NYC hot lines accepting videos

September 9, 2008 5:20:03 PM PDT
It's a new era for tipsters as officials announced Tuesday that city hot lines are now able to receive photos and video from computers and cell phones. Callers to the city's 911 and non-emergency hot lines will now be able to send photos and video from computers and cell phones to report crimes and complain about quality-of-life issues like dirty streets, city officials announced Tuesday.

Mayor Michael Bloomberg said the most important thing to do when witnessing a crime or accident is obviously to call 911.

Callers with a cell phone video or photo of a crime also can notify the emergency operator, and a detective with the New York Police Department's Real Time Crime Center will call back to receive the images.

By next year, photos sent by bystanders will be made available to patrol cars in the area. "This technology should put a scare into every would-be criminal, because the chances of getting caught in the act is now better than ever," said Bloomberg.

Police Commissioner Raymond Kelly said major improvements to technology within the department in the past six years have helped reduced crime, which is down more than 3 percent so far this year from last year. More than 12,000 new computers have been installed in precincts around the city, technology in radio cars has been improved and the department is better able to share information.

The city's Crime Stoppers anonymous-tips line should be able to accept images by next year.

"When I returned to the department in 2002, I saw that very little had changed as far as technology. We were still one of the world's leading users of carbon paper and Wite-Out. But that's changed significantly," Kelly said.

While hundreds of cities around the country accept text messages to emergency hot lines, New York is believed to be the first city with the capability to accept images, which may be used as evidence when prosecuting criminals, officials said.

City officials said it's also possible to deliver images anonymously with a few extra steps. Kelly has said he would welcome all images, including videos like the one widely circulated online in July that showed a police officer body-checking a cyclist taking part in a protest ride.

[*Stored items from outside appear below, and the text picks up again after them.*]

(** ** The result composer *)

Lemma disease_compose_at (self : Disease.DiseasePredictor) (v : list Q)
    (i : nat) (p : Q) (l : string) :
  np_argmax v = Ret i → v !! i = Some p →
  Disease.class_names self !! i = Some l →
  ∃ r, Disease.compose self [v] = Ret r ∧
       detected_class r = l ∧ confidence r = p ∧
       (contains "healthy" (lower l) = true →
        r_description r = description Disease.healthy_record ∧
        r_treatment r = treatment Disease.healthy_record ∧
        r_pesticide r = pesticide Disease.healthy_record) ∧
       (contains "healthy" (lower l) = false →
        let info := Disease.get_disease_info self l in
        r_description r = description info ∧
        r_treatment r = treatment info ∧
        r_pesticide r = pesticide info).
Proof.
  intros Hi Hp Hl. unfold Disease.compose, py_index, np_index. simpl.
  rewrite Hi. simpl. rewrite Hp. simpl. rewrite Hl. simpl.
  eexists. split; [reflexivity|]. simpl.
  destruct (contains "healthy" (lower l)); repeat split; done.
Qed.

Lemma pest_compose_at (self : Pest.PestPredictor) (v : list Q)
    (i : nat) (p : Q) (l : string) :
  np_argmax v = Ret i → v !! i = Some p →
  Pest.class_names self !! i = Some l →
  ∃ r, Pest.compose self [v] = Ret r ∧
       detected_class r = replace "_" " " (upper l) ∧ confidence r = p ∧
       let info := Pest.get_pest_info self l in
       r_description r = description info ∧
       r_treatment r = treatment info ∧
       r_pesticide r = pesticide info.
Proof.
  intros Hi Hp Hl. unfold Pest.compose, py_index, np_index. simpl.
  rewrite Hi. simpl. rewrite Hp. simpl. rewrite Hl. simpl.
  eexists. split; [reflexivity|]. done.
Qed.

(** C1.  On every non-empty probability vector the argmax of the result
    composer is the index of a largest element, the first one among equals,
    and the confidence of the response is the element of the vector at that
    index, unchanged; this holds in both pipelines whenever the index names a
    label.  For the vector 0.1, 0.7, 0.2 the index is 1 and the confidence
    0.7. *)
Theorem C1_argmax_first_max_confidence :
  (∀ v : list Q, v ≠ [] →
     ∃ i p, np_argmax v = Ret i ∧ first_max v i p ∧
       (∀ self l, Disease.class_names self !! i = Some l →
          ∃ r, Disease.compose self [v] = Ret r ∧
               detected_class r = l ∧ confidence r = p) ∧
       (∀ self l, Pest.class_names self !! i = Some l →
          ∃ r, Pest.compose self [v] = Ret r ∧ confidence r = p)) ∧
  np_argmax [0.1; 0.7; 0.2]%Q = Ret 1%nat ∧
  (∀ self l, Disease.class_names self !! 1%nat = Some l →
     ∃ r, Disease.compose self [[0.1; 0.7; 0.2]%Q] = Ret r ∧
          detected_class r = l ∧ confidence r = 0.7%Q) ∧
  (∀ self l, Pest.class_names self !! 1%nat = Some l →
     ∃ r, Pest.compose self [[0.1; 0.7; 0.2]%Q] = Ret r ∧
          confidence r = 0.7%Q).
Proof.
  split; [|split; [reflexivity|split]].
  - intros v Hv. destruct (np_argmax_first_max v Hv) as (i & p & Hi & Hmax).
    exists i, p. split; [done|]. split; [done|].
    destruct Hmax as (Hp & _). split; intros self l Hl.
    + destruct (disease_compose_at self v i p l Hi Hp Hl) as (r & ? & ? & ? & _).
      by exists r.
    + destruct (pest_compose_at self v i p l Hi Hp Hl) as (r & ? & ? & ? & _).
      by exists r.
  - intros self l Hl.
    destruct (disease_compose_at self [0.1; 0.7; 0.2]%Q 1 0.7%Q l)
      as (r & ? & ? & ? & _); [done..|]. by exists r.
  - intros self l Hl.
    destruct (pest_compose_at self [0.1; 0.7; 0.2]%Q 1 0.7%Q l)
      as (r & ? & ? & ? & _); [done..|]. by exists r.
Qed.

Lemma C1_witness :
  [0.3; 0.3; 0.1]%Q ≠ [] ∧
  ∃ i p, np_argmax [0.3; 0.3; 0.1]%Q = Ret i ∧
         first_max [0.3; 0.3; 0.1]%Q i p.
Proof.
  split; [discriminate|].
  destruct (proj1 C1_argmax_first_max_confidence [0.3; 0.3; 0.1]%Q)
    as (i & p & Hi & Hmax & _); [discriminate|].
  exists i, p. split; assumption.
Defined.

Lemma first_max_lt_length (v : list Q) (i : nat) (p : Q) :
  first_max v i p → (i < length v)%nat.
Proof. intros (Hp & _). by eapply lookup_lt_Some. Qed.

Lemma np_argmax_nil_iff (v : list Q) (e : exn) :
  np_argmax v = Raise e ↔
  v = [] ∧ e = ValueError "attempt to get argmax of an empty sequence".
Proof.
  destruct v; simpl; split.
  - intros [= <-]. done.
  - intros [_ ->]. done.
  - discriminate.
  - intros [[=] _].
Qed.






(** C3 (as the code has it).  The disease label list has 38 entries, the
    pest label list has 10, and neither repeats a label. *)
Theorem C3_label_set_sizes :
  length Disease.class_names_literal = 38%nat ∧
  length Pest.class_names_literal = 10%nat ∧
  NoDup Disease.class_names_literal ∧
  NoDup Pest.class_names_literal ∧
  (∀ path, Disease.class_names (Disease.new path) = Disease.class_names_literal) ∧
  (∀ path, Pest.class_names (Pest.new path) = Pest.class_names_literal).
Proof.
  split; [reflexivity|]. split; [reflexivity|].
  split; [by apply (bool_decide_unpack _); vm_compute|].
  split; [by apply (bool_decide_unpack _); vm_compute|].
  split; reflexivity.
Qed.

(** C3, as stated, fails: the disease label list does not have 37 entries. *)
Lemma C3_counterexample : length Disease.class_names_literal ≠ 37%nat.
Proof. simpl. lia. Qed.

(** C4.  In the disease pipeline, when the predicted label contains
    "healthy" in any letter case, the advisory part of the response is the
    fixed no-treatment record, whatever the advisory table of the predictor
    holds for that label; the label "Tomato_healthy" always gets the
    description "Plant appears healthy". *)
Theorem C4_healthy_override :
  (∀ (self : Disease.DiseasePredictor) (v : list Q) (i : nat) (l : string),
     np_argmax v = Ret i →
     Disease.class_names self !! i = Some l →
     contains "healthy" (lower l) = true →
     ∃ r, Disease.compose self [v] = Ret r ∧
          detected_class r = l ∧
          r_description r = "Plant appears healthy" ∧
          r_treatment r = "Continue regular care and monitoring" ∧
          r_pesticide r = {| name := "No treatment needed"; dosage := "N/A";
                             type_ := "N/A" |}) ∧
  (∀ (self : Disease.DiseasePredictor) (v : list Q) (i : nat),
     np_argmax v = Ret i →
     Disease.class_names self !! i = Some "Tomato_healthy" →
     ∃ r, Disease.compose self [v] = Ret r ∧
          r_description r = "Plant appears healthy").
Proof.
  split.
  - intros self v i l Hi Hl Hh.
    destruct v as [|x rest]; [discriminate|].
    destruct (np_argmax_first_max (x :: rest)) as (i' & p & Hi' & Hp & _); [done|].
    rewrite Hi in Hi'. injection Hi' as <-.
    destruct (disease_compose_at self _ i p l Hi Hp Hl)
      as (r & Hr & Hd & _ & Hyes & _).
    destruct (Hyes Hh) as (? & ? & ?). exists r. done.
  - intros self v i Hi Hl.
    destruct v as [|x rest]; [discriminate|].
    destruct (np_argmax_first_max (x :: rest)) as (i' & p & Hi' & Hp & _); [done|].
    rewrite Hi in Hi'. injection Hi' as <-.
    destruct (disease_compose_at self _ i p _ Hi Hp Hl)
      as (r & Hr & _ & _ & Hyes & _).
    destruct (Hyes eq_refl) as (? & _). exists r. done.
Qed.

Lemma C4_witness :
  np_argmax [0.25; 0.75]%Q = Ret 1%nat ∧
  Disease.class_names orchard !! 1%nat = Some "Pear_Healthy" ∧
  contains "healthy" (lower "Pear_Healthy") = true ∧
  is_Some (Disease.disease_info orchard !! "Pear_Healthy") ∧
  ∃ r, Disease.compose orchard [[0.25; 0.75]%Q] = Ret r ∧
       r_description r = "Plant appears healthy".
Proof.
  split; [reflexivity|]. split; [reflexivity|]. split; [reflexivity|].
  split; [eexists; vm_compute; reflexivity|].
  destruct (proj1 C4_healthy_override orchard [0.25; 0.75]%Q 1%nat "Pear_Healthy")
    as (r & Hr & _ & Hd & _); [reflexivity..|].
  exists r. split; assumption.
Defined.

(** C5.  A label without an entry in the advisory table gets the generic
    default record from the table lookup, in both pipelines, and the
    composer returns a response for it: the missing entry is never an
    error.  The pest response carries the default record; the disease
    response carries it too unless the label names a healthy plant, where the
    later override of the disease pipeline puts the no-treatment record in
    its place. *)
Theorem C5_missing_advisory_falls_back :
  (∀ self l, Disease.disease_info self !! l = None →
     Disease.get_disease_info self l =
       {| description := "Disease detected";
          treatment := "Consult agricultural expert for treatment";
          pesticide := {| name := "General Fungicide"; dosage := "As per label";
                          type_ := "Fungicide" |} |}) ∧
  (∀ self l, Pest.pest_info self !! l = None →
     Pest.get_pest_info self l =
       {| description := "Pest detected";
          treatment := "Consult agricultural expert for treatment";
          pesticide := {| name := "General Insecticide"; dosage := "As per label";
                          type_ := "Insecticide" |} |}) ∧
  (∀ self (v : list Q) i l,
     np_argmax v = Ret i → Pest.class_names self !! i = Some l →
     Pest.pest_info self !! l = None →
     ∃ r, Pest.compose self [v] = Ret r ∧
          advisory_of r = Pest.fallback_record) ∧
  (∀ self (v : list Q) i l,
     np_argmax v = Ret i → Disease.class_names self !! i = Some l →
     Disease.disease_info self !! l = None →
     ∃ r, Disease.compose self [v] = Ret r ∧
          advisory_of r = if contains "healthy" (lower l)
                          then Disease.healthy_record
                          else Disease.fallback_record).
Proof.
  split; [|split; [|split]].
  - intros self l Hl. unfold Disease.get_disease_info. by rewrite Hl.
  - intros self l Hl. unfold Pest.get_pest_info. by rewrite Hl.
  - intros self v i l Hi Hl Hnone.
    destruct v as [|x rest]; [discriminate|].
    destruct (np_argmax_first_max (x :: rest)) as (i' & p & Hi' & Hp & _); [done|].
    rewrite Hi in Hi'. injection Hi' as <-.
    destruct (pest_compose_at self _ i p l Hi Hp Hl)
      as (r & Hr & _ & _ & Hd & Ht & Hpe).
    exists r. split; [done|]. unfold advisory_of. rewrite Hd, Ht, Hpe.
    unfold Pest.get_pest_info. by rewrite Hnone.
  - intros self v i l Hi Hl Hnone.
    destruct v as [|x rest]; [discriminate|].
    destruct (np_argmax_first_max (x :: rest)) as (i' & p & Hi' & Hp & _); [done|].
    rewrite Hi in Hi'. injection Hi' as <-.
    destruct (disease_compose_at self _ i p l Hi Hp Hl)
      as (r & Hr & _ & _ & Hyes & Hno).
    exists r. split; [done|]. unfold advisory_of.
    destruct (contains "healthy" (lower l)).
    + destruct (Hyes eq_refl) as (-> & -> & ->). done.
    + destruct (Hno eq_refl) as (-> & -> & ->).
      unfold Disease.get_disease_info. by rewrite Hnone.
Qed.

The city's non-emergency hot line, 311, is also now equipped to accept video and photos of everything from graffiti to potholes.

New Yorkers can submit those images through the city's Web site or call the hot line. Bloomberg said it will help residents to better describe some of their quality-of-life woes.

It took about 18 months to develop the image software and cost about $250,000, city officials said. The NYPD gets about 11 million 911 calls annually, and 311 gets about 15 million.